Stattdessen ist patriarchale Gewalt für viele Alltag. Der Rückzug des Lebens ins Wohnumfeld erhöht die Gefahr, Opfer dieser Gewalt zu werden. Dass gleichzeitig Frauenhäuser dicht machen, ist eine fatale Entwicklung. Die Zahl der Femizide (= Morde an FINTA) bleibt weiterhin extrem hoch und wird oft verschleiert mit der Einordnung, es handle sich nur um das Resultat aus einem Paarstreit. Jetzt brauchen wir Maßnahmen, um FINTA* auch während der Pandemie effektiv zu schützen und ihre Bedingungen zu verbessern:

  • Verbesserung der Arbeitsbedingungen in den sogenannten “systemrelevanten” Berufen, im Pflege- und Krankenhaussektor und überall sonst: Mehr Lohn, besserer Infektionsschutz, weniger Arbeitszeit! Schluss mit dem Kaputtsparen der öffentlichen Gesundheitsversorgung!
  • Besserer Schutz gegen patriarchale Gewalt: Kapazitäten von Nothotlines verbessern, Frauen*häuser wieder aufmachen und öffnen auch für Illegalisierte und solche ohne deutschen Pass, Finanzierung aufstocken!
  • Mehr Obdachlosenunterkünfte für FINTA*
  • Umverteilung von Haus- und Sorgearbeit: Männer* müssen sich stärker beteiligen, damit die Last nicht nur bei FINTA* liegt!

Diese Forderungen sind erste, wichtige Forderungen, die wir als feministische Massenbewegung erkämpfen können. Diese Massenbewegung müssen wir aufbauen!
Gleichzeitig ist klar, dass diese Forderungen nicht ausreichen, um die Unterdrückung von FINTA* und die katastrophalen Zustände im Pflegesektor zu beenden.
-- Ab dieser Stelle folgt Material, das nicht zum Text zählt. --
(** * DuckshotAnalytics: the agent execution framework

    A shallow embedding of the Python agent pipeline
    ([python_agents/agents], [python_agents/services],
    [python_agents/plugins] and the validation and safety agents of
    [agent-service/adk/services]) together with the properties of its
    hook dispatch, stage sequencing and error propagation.

    Python code is embedded as state-passing functions: a call either
    returns a value or raises an exception, and it may change the state
    it runs over.  Exceptions are the instances of Python's [Exception]
    class (the ones the [except Exception] clause of [Agent.execute]
    catches); interpreter-level signals such as [KeyboardInterrupt] are
    outside the model.  [async]/[await] is read sequentially: one run
    is one logical task and every [await] is a blocking call. *)

From Stdlib Require Import ZArith QArith String Ascii List Sorted Lia.
From stdpp Require Import base option list gmap strings pretty.

Set Warnings "-register-all".

Open Scope string_scope.
Open Scope list_scope.
Open Scope Z_scope.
Der Staat, der Kapitalismus und das Patriarchat müssen gemeinsam mit allen anderen Formen der Unterdrückung überwunden werden!
Das profitorientierte, privatwirtschaftliche Gesundheitssystem muss einem System weichen, in dem sich Pflege an den Bedürfnissen der Menschen orientiert und in dem die Beschäftigten selbst ihre Arbeit organisieren statt nur umzusetzen, was die Chef*innen befehlen.

Auf diese Ziele müssen wir langfristig hinarbeiten! Voran!